# Jack O Lanterns



## Jack_O_Lantern (Oct 15, 2009)

In preparation for a Halloween party that I'm throwing this coming Saturday, I carved a number of large jack o lanterns last night. They will be lit, on my front porch, for as long as they'll last.

My question (and I hope that this is an appropriate forum) is this: What, if anything, can I do to preserve these jack o lanterns for as long as possible? Obviously, it would be ideal if I could somehow make them hold up until Halloween, but as that is now nine days away, it seems unlikely. So, what can I do? Does anyone have any recommendations for any sort of preservative or the like? 

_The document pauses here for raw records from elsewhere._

(** C3.  Whatever Mosquitto logs, however often the connector is launched and
    whenever the connection to the Hub comes and goes, nothing panics, the listed
    subscriptions are those of the log, and whenever the connection of a launch is
    open its session at the Hub has the filter of every listed subscription and of
    the request bus.  A filter beside these has been dropped by its last subscriber
    while the connection was down, or belonged to the request bus before; it can
    only be there if the session is persistent. *)
Theorem subscriptions_reach_hub c es :
  conn_wf c → active c = ∅ → valid_events (service_start c) es →
  ∃ h', forward_all (service_start c) es = Done h' ∧
    let s := foldl service_run (nothing_listed c) es in
    let hub := session (Manager h') in
    values (SubscriptionList h') = sv_items s ∧
    isOpen (Manager h') = sp_open (sv_ledger s) ∧
    (sp_open (sv_ledger s) = true → sp_forwarded (sv_ledger s) = true →
      (∀ i, i ∈ sv_items s → NormalizeTopic (it_TopicReal i) ∈ hub) ∧
      (sv_serving s = true → TopicCommandRequest ∈ hub) ∧
      (∀ f, f ∈ hub →
         (∃ i, i ∈ sv_items s ∧ f = NormalizeTopic (it_TopicReal i)) ∨
         (sv_serving s = true ∧ f = TopicCommandRequest) ∨ f ∈ sp_missed (sv_ledger s)) ∧
      (sv_clean s = true → sp_missed (sv_ledger s) = ∅)).
Proof.
  intros Hwf Ha Hval.
  destruct (forward_all_simulates _ _ es (service_start_inv c Hwf Ha) Hval) as (h' & Hrun & Hinv).
  exists h'. split; [done|]. cbv zeta. set (s := foldl service_run _ es) in *.
  destruct Hinv as [Hl Hv Hi Ht Hc (cb & A & Hb)]. split; [done|].
  pose proof (bi_open _ _ _ _ Hb) as Hup. split; [done|]. intros Hopen Hfwd. rewrite <-Hup in Hopen.
  pose proof (bridge_session _ _ _ A Hb Hopen) as Hses. rewrite Hc, Hfwd, Ht in Hses.
  assert (∀ f, f ∈ topics_of (sv_items s) ↔ ∃ i, i ∈ sv_items s ∧ f = NormalizeTopic (it_TopicReal i))
    as Hin.
  { intros f. unfold topics_of. rewrite elem_of_list_to_set_disj, list_elem_of_fmap.
    split; intros (i & H1 & H2); exists i; [|naive_solver].
    destruct (Hi i H2) as [<- _]. done. }
  split_and!.
  - intros i Hii. apply Hses. left. split; [done|]. apply Hin. eauto.
  - intros Hs. apply Hses. right. by apply filters_of_served.
  - intros f [[_ Hf]|[Hf|Hf]]%Hses; [left; by apply Hin| |by right; right].
    right. left. by apply filters_of_served in Hf.
  - intros Hclean. by apply (Hses "").
Qed.
End forwarding.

Any helpful tips/suggestions would be most appreciated. Thanks!


----------



## RoxyBlue (Oct 6, 2008)

I think there's a thread on this somewhere already, but here is a link to a science project article about different treatments:

http://www.myscienceproject.org/pumpkin.html


----------



## Parabola (Jul 4, 2008)

http://www.google.com/#hl=en&source...i=g1&oq=preserving+jack+o&fp=c807e9ccc08a197a

There are many sources here...hope they help.


----------



## remylass (Sep 18, 2008)

Very interesting experiment with some useful information. I have always heard to use Vaseline, but I always end up just leaving them alone. One thing that works is keeping them cool. That seems like the thing I have the most luck with.


----------



## Jack_O_Lantern (Oct 15, 2009)

Thanks for the timely responses. Every answer was helpful. Just so we're clear though, I wasn't too lazy or absent-minded to do a simple Google search. I just assumed (correctly, I think) that the combined experience of the forum's members may prove to be even more useful than what I could discover through various online searches. That said, I appreciate the help. Any additional suggestions are welcomed and encouraged.


----------



## fick209 (Aug 31, 2009)

end of october is usually a pretty cool temperature wise here in mn so that helps, but I do put vasaline around all of my cut edges of my pumpkins and they usually last a week and a half. If hard frost in in forcast for night, I pull them in garage.


----------



## Chaa44 (Sep 23, 2009)

i still havent done mine yet


----------



## Rahnefan (May 1, 2009)

The guy at extremepumpkins.com did an experiment involving 14 different methods on 14 pumpkins of approximately the same size, carved exactly the same. You can see part of it here: http://www.extremepumpkins.com/pumpkin-preservation-methods.html
His verdict was that Clorox Clean-Up Cleaner with Bleach was the best method. I don't know how long it preserved the pumpkin...maybe future installments will say...


----------



## HauntCast (Jul 25, 2008)

You obviously haven't listened to Hauntcast 11 with my interview with Tom Nardone. Tylex is your answer.


----------



## Rahnefan (May 1, 2009)

Dangit! I did listen to that. He needs to update his website.


----------